*WORK TO COMPLETE*
Repeat the listing in full, preserving every character.

*TASK INPUT*
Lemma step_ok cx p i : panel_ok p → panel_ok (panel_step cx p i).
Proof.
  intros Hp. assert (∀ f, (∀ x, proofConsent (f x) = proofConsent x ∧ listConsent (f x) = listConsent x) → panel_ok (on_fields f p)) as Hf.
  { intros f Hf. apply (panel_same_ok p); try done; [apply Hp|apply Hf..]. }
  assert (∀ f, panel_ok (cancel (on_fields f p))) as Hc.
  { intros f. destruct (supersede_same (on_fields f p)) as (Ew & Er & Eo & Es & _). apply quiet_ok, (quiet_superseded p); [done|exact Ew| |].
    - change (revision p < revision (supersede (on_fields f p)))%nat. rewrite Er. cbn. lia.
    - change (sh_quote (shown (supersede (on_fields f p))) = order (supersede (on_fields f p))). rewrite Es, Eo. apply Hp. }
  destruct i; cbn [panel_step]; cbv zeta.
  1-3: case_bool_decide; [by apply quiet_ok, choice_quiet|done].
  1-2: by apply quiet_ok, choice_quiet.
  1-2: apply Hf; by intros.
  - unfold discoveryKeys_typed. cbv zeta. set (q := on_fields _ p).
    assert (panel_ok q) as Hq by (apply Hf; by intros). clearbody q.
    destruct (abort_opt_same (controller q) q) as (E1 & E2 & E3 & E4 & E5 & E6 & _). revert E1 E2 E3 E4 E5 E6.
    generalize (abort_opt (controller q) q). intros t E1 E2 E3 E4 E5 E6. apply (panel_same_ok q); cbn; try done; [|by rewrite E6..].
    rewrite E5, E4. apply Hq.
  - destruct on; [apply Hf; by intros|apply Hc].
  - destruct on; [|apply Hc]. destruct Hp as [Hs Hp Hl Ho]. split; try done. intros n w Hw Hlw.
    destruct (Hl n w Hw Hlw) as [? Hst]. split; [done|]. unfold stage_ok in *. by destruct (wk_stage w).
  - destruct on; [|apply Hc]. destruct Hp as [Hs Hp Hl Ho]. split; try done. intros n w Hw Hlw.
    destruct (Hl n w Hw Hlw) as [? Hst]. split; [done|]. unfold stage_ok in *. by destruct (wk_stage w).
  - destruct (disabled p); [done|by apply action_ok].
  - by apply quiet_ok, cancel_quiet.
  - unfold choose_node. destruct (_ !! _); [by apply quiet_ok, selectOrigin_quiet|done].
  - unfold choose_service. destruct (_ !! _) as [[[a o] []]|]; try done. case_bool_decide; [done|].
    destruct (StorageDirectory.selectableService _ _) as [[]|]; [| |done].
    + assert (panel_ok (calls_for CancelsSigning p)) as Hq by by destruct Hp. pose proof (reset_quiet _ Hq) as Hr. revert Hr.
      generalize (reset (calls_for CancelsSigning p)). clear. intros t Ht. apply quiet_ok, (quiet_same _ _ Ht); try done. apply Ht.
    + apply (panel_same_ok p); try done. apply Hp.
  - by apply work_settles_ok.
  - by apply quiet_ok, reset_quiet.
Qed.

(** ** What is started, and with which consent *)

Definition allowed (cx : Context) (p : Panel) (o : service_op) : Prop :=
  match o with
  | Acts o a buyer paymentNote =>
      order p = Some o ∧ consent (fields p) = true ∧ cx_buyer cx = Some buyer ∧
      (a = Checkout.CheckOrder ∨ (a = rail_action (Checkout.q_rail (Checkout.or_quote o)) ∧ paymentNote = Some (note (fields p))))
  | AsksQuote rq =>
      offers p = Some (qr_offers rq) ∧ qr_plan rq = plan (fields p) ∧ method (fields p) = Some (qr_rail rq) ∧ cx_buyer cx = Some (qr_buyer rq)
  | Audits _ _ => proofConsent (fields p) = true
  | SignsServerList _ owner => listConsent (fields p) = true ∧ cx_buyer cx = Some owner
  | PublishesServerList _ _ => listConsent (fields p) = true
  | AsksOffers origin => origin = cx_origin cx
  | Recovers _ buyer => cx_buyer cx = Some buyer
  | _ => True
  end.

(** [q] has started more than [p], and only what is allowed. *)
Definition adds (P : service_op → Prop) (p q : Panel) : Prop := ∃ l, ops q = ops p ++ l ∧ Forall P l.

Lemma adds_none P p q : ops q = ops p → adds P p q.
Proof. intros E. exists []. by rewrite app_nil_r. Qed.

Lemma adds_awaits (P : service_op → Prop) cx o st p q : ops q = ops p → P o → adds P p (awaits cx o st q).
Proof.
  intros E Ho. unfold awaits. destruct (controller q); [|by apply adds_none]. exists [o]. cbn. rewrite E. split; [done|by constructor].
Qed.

*ANSWER FOR THE TASK*
Lemma step_ok cx p i : panel_ok p → panel_ok (panel_step cx p i).
Proof.
  intros Hp. assert (∀ f, (∀ x, proofConsent (f x) = proofConsent x ∧ listConsent (f x) = listConsent x) → panel_ok (on_fields f p)) as Hf.
  { intros f Hf. apply (panel_same_ok p); try done; [apply Hp|apply Hf..]. }
  assert (∀ f, panel_ok (cancel (on_fields f p))) as Hc.
  { intros f. destruct (supersede_same (on_fields f p)) as (Ew & Er & Eo & Es & _). apply quiet_ok, (quiet_superseded p); [done|exact Ew| |].
    - change (revision p < revision (supersede (on_fields f p)))%nat. rewrite Er. cbn. lia.
    - change (sh_quote (shown (supersede (on_fields f p))) = order (supersede (on_fields f p))). rewrite Es, Eo. apply Hp. }
  destruct i; cbn [panel_step]; cbv zeta.
  1-3: case_bool_decide; [by apply quiet_ok, choice_quiet|done].
  1-2: by apply quiet_ok, choice_quiet.
  1-2: apply Hf; by intros.
  - unfold discoveryKeys_typed. cbv zeta. set (q := on_fields _ p).
    assert (panel_ok q) as Hq by (apply Hf; by intros). clearbody q.
    destruct (abort_opt_same (controller q) q) as (E1 & E2 & E3 & E4 & E5 & E6 & _). revert E1 E2 E3 E4 E5 E6.
    generalize (abort_opt (controller q) q). intros t E1 E2 E3 E4 E5 E6. apply (panel_same_ok q); cbn; try done; [|by rewrite E6..].
    rewrite E5, E4. apply Hq.
  - destruct on; [apply Hf; by intros|apply Hc].
  - destruct on; [|apply Hc]. destruct Hp as [Hs Hp Hl Ho]. split; try done. intros n w Hw Hlw.
    destruct (Hl n w Hw Hlw) as [? Hst]. split; [done|]. unfold stage_ok in *. by destruct (wk_stage w).
  - destruct on; [|apply Hc]. destruct Hp as [Hs Hp Hl Ho]. split; try done. intros n w Hw Hlw.
    destruct (Hl n w Hw Hlw) as [? Hst]. split; [done|]. unfold stage_ok in *. by destruct (wk_stage w).
  - destruct (disabled p); [done|by apply action_ok].
  - by apply quiet_ok, cancel_quiet.
  - unfold choose_node. destruct (_ !! _); [by apply quiet_ok, selectOrigin_quiet|done].
  - unfold choose_service. destruct (_ !! _) as [[[a o] []]|]; try done. case_bool_decide; [done|].
    destruct (StorageDirectory.selectableService _ _) as [[]|]; [| |done].
    + assert (panel_ok (calls_for CancelsSigning p)) as Hq by by destruct Hp. pose proof (reset_quiet _ Hq) as Hr. revert Hr.
      generalize (reset (calls_for CancelsSigning p)). clear. intros t Ht. apply quiet_ok, (quiet_same _ _ Ht); try done. apply Ht.
    + apply (panel_same_ok p); try done. apply Hp.
  - by apply work_settles_ok.
  - by apply quiet_ok, reset_quiet.
Qed.

(** ** What is started, and with which consent *)

Definition allowed (cx : Context) (p : Panel) (o : service_op) : Prop :=
  match o with
  | Acts o a buyer paymentNote =>
      order p = Some o ∧ consent (fields p) = true ∧ cx_buyer cx = Some buyer ∧
      (a = Checkout.CheckOrder ∨ (a = rail_action (Checkout.q_rail (Checkout.or_quote o)) ∧ paymentNote = Some (note (fields p))))
  | AsksQuote rq =>
      offers p = Some (qr_offers rq) ∧ qr_plan rq = plan (fields p) ∧ method (fields p) = Some (qr_rail rq) ∧ cx_buyer cx = Some (qr_buyer rq)
  | Audits _ _ => proofConsent (fields p) = true
  | SignsServerList _ owner => listConsent (fields p) = true ∧ cx_buyer cx = Some owner
  | PublishesServerList _ _ => listConsent (fields p) = true
  | AsksOffers origin => origin = cx_origin cx
  | Recovers _ buyer => cx_buyer cx = Some buyer
  | _ => True
  end.

(** [q] has started more than [p], and only what is allowed. *)
Definition adds (P : service_op → Prop) (p q : Panel) : Prop := ∃ l, ops q = ops p ++ l ∧ Forall P l.

Lemma adds_none P p q : ops q = ops p → adds P p q.
Proof. intros E. exists []. by rewrite app_nil_r. Qed.

Lemma adds_awaits (P : service_op → Prop) cx o st p q : ops q = ops p → P o → adds P p (awaits cx o st q).
Proof.
  intros E Ho. unfold awaits. destruct (controller q); [|by apply adds_none]. exists [o]. cbn. rewrite E. split; [done|by constructor].
Qed.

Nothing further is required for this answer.